Defines the capillary pressure between the water and the gas phases at the depth of the water-gas phase contact. It requires pressure units. If not set defaults to 0. It is used only by the Multi-Gas-COMP-3 mode, and ignored by all other modelling options.

OWC_D

Defines the depth of the oil-water phase contact. Requires units. If not set defaults to 0. It is ignored by the GAS_WATER and the Multi-Gas-COMP-3 modes, which do not model the oil phase. Cannot be used in conjunction with WGC_D.

PCOW_OWC

Defines the capillary pressure between the water and the oil phases at the depth of the oil-water phase contact. It requires pressure units. If not set defaults to 0. It is ignored by the GAS_WATER and the Multi-Gas-COMP-3 modes, which do not model the oil phase.

OGC_D

Defines the depth of the oil-gas phase contact. It requires units. If not set defaults to 0. It is ignored by the GAS_WATER, Multi-Gas-COMP-3 and TOIL_IMS modes. Cannot be used in conjunction with WGC_D.

PCOG_OGC

Capillary pressure between the oil and the gas phases at the depth of the oil-gas phase contact. Requires pressure units. If not set default to 0. It is ignored by the GAS_WATER, Multi-Gas-COMP-3 and TOIL_IMS modes.

BUBBLE_POINT_TABLE

The BUBBLE_POINT_TABLE defines the bubble point pressure (\(P_b\)) versus depth for all grid blocks associated with the hydrostatic equilibration. The table is used by the BLACK_OIL, Multi-gas (COMP 4) and SOLVENT_TL modes, and it is ignored by the other modelling options. See example below:

BUBBLE_POINT_TABLE
   D_UNITS m
   PRESSURE_UNITS Bar
   PBVD
     2430.0 333.0
     2470.0 335.0
  /
END

Units must be defined using D_UNITS and PRESSURE_UNITS. The data depth vs bubble point pressure are entered within the PBVD block.
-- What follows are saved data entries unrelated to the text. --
(* ===== verification/IpcDelivery.v ===== *)
(** * What is sent over a channel is received ([ipc.cpp])

    The composition of the parts of [IpcChannel.v] on a machine with any number of
    channels ([IpcMachine.v]): senders that cut messages into fragments or put them into
    blocks, the queue, the pools of blocks that all channels share, and the receiver that
    puts messages together and gives blocks back, as interleaved threads.  [gnext] logs
    what is sent, pushed, popped and received on one of the channels; the log is not state
    of the code. *)

From stdpp Require Import functions.
From S2P Require Import Prelude.
From S2P Require Import Interleaving.
From S2P Require Import IpcBase.
From S2P Require Import IpcChannel.
From S2P Require Import IpcStorage.
From S2P Require Import IpcMachine.
#[local] Open Scope Z_scope.

(** ** The log *)

(** A message: its bytes, the handle that sends it, and its block when it has one. *)
Record info := { i_data : list Z; i_conn : Z; i_block : option Z }.

(** The elements of a message. *)
Definition elements_of (i : Z) (x : info) : list msg :=
  match i_block x with
  | Some id => [block_msg (i_conn x) i (i_data x) id]
  | None => frag (i_conn x) i (i_data x) <$> seqZ 0 (frag_count (i_data x))
  end.

Record log := {
  mach : machine;
  sent : gmap Z info;                     (* messages with an id, by the id *)
  pushed : list msg;
  popped : list msg;
  taken : list msg;                       (* popped and looked at by [recv] *)
  got : list (Z * list (option Z));       (* what [recv] returned *)
  failed : gset Z;                        (* messages with a push that timed out *)
  lost : gset Z;                          (* messages in a block that the receiver could not map *)
  crowded : bool }.                       (* [recv] has cached more than 1024 messages *)

Definition log_sent (i : Z) (x : info) (g : log) : log :=
  {| mach := mach g; sent := <[i := x]> (sent g); pushed := pushed g; popped := popped g; taken := taken g; got := got g;
     failed := failed g; lost := lost g; crowded := crowded g |}.
Definition log_pushed (e : msg) (g : log) : log :=
  {| mach := mach g; sent := sent g; pushed := pushed g ++ [e]; popped := popped g; taken := taken g; got := got g;
     failed := failed g; lost := lost g; crowded := crowded g |}.
Definition log_failed (i : Z) (g : log) : log :=
  {| mach := mach g; sent := sent g; pushed := pushed g; popped := popped g; taken := taken g; got := got g;
     failed := {[i]} ∪ failed g; lost := lost g; crowded := crowded g |}.
Definition log_popped (e : msg) (g : log) : log :=
  {| mach := mach g; sent := sent g; pushed := pushed g; popped := popped g ++ [e]; taken := taken g; got := got g;
     failed := failed g; lost := lost g; crowded := crowded g |}.
Definition log_taken (e : msg) (ret : place) (refused crowd : bool) (g : log) : log :=
  {| mach := mach g; sent := sent g; pushed := pushed g; popped := popped g; taken := taken g ++ [e];
     got := got g ++ match ret with Received (Some b) => [(id_ e, contents b)] | _ => [] end;
     failed := failed g; lost := (if refused then {[id_ e]} else ∅) ∪ lost g; crowded := crowded g || crowd |}.
Definition set_mach (M : machine) (g : log) : log :=
  {| mach := M; sent := sent g; pushed := pushed g; popped := popped g; taken := taken g; got := got g;
     failed := failed g; lost := lost g; crowded := crowded g |}.

(** The operating system does not let the process map the block of an element. *)
Definition unmapped (acq : string → bool) (e : msg) (h : handle) (s : shm) : bool :=
  match tok_msg e with
  | Some (c, id) => negb (bool_decide ((c, Some id) ∈ mapped_ h s) || acq (mem_name c id))
  | None => false
  end.

Section delivery.
Context (n r : nat).   (* the channel and its receiver *)

Definition chan (g : log) : channel := chans (mach g) n.

(** The calls considered: messages have less than 2^31 bytes; connections to the channel
    [n] stay as they are, and its receiver does not send.  Other channels are opened,
    connected and disconnected at any time and have any number of receivers. *)
Definition allowed (c : choice) (u : user) : bool :=
  match c with
  | Send data | TrySend data =>
      bool_decide (Z.of_nat (length data) < 2 ^ 31 ∧ (u.1 = n → connected_ u.2.1 = 0))
  | Recv | WaitForRecv _ | Go | Timeout => true
  | Open _ _ _ | Reconnect _ | Disconnect => bool_decide (u.1 ≠ n)
  end.

(** What a step on the channel [n] adds to the log. *)
Definition record (x : (string → bool) * choice) (t : thread) (ret : place) (g : log) : log :=
  match t.2 with
  | Checked _ data => log_sent (c_acc (chan g)) {| i_data := data; i_conn := cc_id_ t.1; i_block := None |} g
  | Counted _ data i id => log_sent i {| i_data := data; i_conn := cc_id_ t.1; i_block := Some id |} g
  | Sending _ (e :: _) =>
      match x.2 with
      | Timeout => log_failed (id_ e) g
      | _ => if decide (length (c_que (chan g)) < elem_max - 1)%nat then log_pushed e g else g
      end
  | Receiving =>
      match x.2, c_que (chan g) with
      | Timeout, _ | _, [] => g
      | _, e :: _ => log_popped e g
      end
  | Popped e => log_taken e ret (unmapped x.1 e t.1 (view n (mach g))) (bool_decide (1024 < Z.of_nat (size (recv_cache t.1)))) g
  | _ => g
  end.

Definition gnext (x : (string → bool) * choice) (u : user) (g : log) : user * log :=
  if allowed x.2 u then
    let (u', M') := mnext x u (mach g) in
    (u', set_mach M' (if decide (u.1 = n) then record x u.2 u'.2.2 g else g))
  else (u, g).

(** ** The invariant *)

Definition with_id (i : Z) (l : list msg) : list msg := filter (λ m, id_ m = i) l.

#[local] Arguments with_id : simpl never.
#[local] Arguments elements_of : simpl never.

(** The message a thread is sending. *)
Definition message (p : place) : option Z :=
  match p with
  | Numbered _ _ i | Applying _ _ i _ | Acquired _ _ i _ _ | Counted _ _ i _ => Some i
  | Sending _ (e :: _) => Some (id_ e)
  | _ => None
  end.
(** * qutip.distributions: sampled distributions and their builders

    A shallow embedding of [qutip/distributions.py]: the [Distribution]
    grid with its two reductions ([marginal], [project]) and the three
    builders ([WignerDistribution], [QDistribution],
    [TwoModeQuadratureCorrelation]).

    Numbers.  The program computes in double precision.  Finite values are
    modelled by exact reals (no rounding, no overflow); the not-a-number
    value is kept, because the mean over an axis without samples produces
    it.  Complex numbers are pairs of reals.

    Exceptions.  Every operation that can raise returns a [result]. *)

From Stdlib Require Import String Reals Lra Lia List ZArith Bool PeanoNat
  Permutation.
Import ListNotations.

Open Scope R_scope.

(** ** Exceptions and the error monad *)

(** Each constructor is the class of the exception object that is raised.
    As Python classes they are not disjoint: numpy's [AxisError] derives from
    both [ValueError] and [IndexError] ([isinstance] below), so a statement
    that an [AxisError] is raised does not say that no [ValueError] is. *)
Inductive exn : Type :=
| AttributeError   (* attribute access on [None] or on an unset attribute *)
| IndexError       (* sequence index out of range *)
| AxisError        (* numpy: axis out of bounds for the array's dimension *)
| ValueError.      (* numpy: zero-size reduction, shape mismatch, bad count *)

(** Python's [isinstance(e, cls)] on these classes: an [AxisError] is also
    a [ValueError] and an [IndexError]. *)
Definition isinstance (e cls : exn) : bool :=
  match e, cls with
  | AttributeError, AttributeError => true
  | IndexError, IndexError => true
  | ValueError, ValueError => true
  | AxisError, (AxisError | ValueError | IndexError) => true
  | _, _ => false
  end.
The entries must be ordered for monotonically growing depths, and at least two entries are required for the internal interpolation to work. In the hydrostatic equilibration calculation, if for a given depth a bubble point pressure is found to be larger than the oil hydrostatic pressure, its value is reset to the hydrostatic oil pressure value to ensure \(P_b \leq P_o\).

To remove the PBVD table, the entire BUBBLE_POINT_TABLE block must be removed. If only the PBVD table is removed leaving the BUBBLE_POINT_TABLE block, the code returns an error as a PBVD is expected.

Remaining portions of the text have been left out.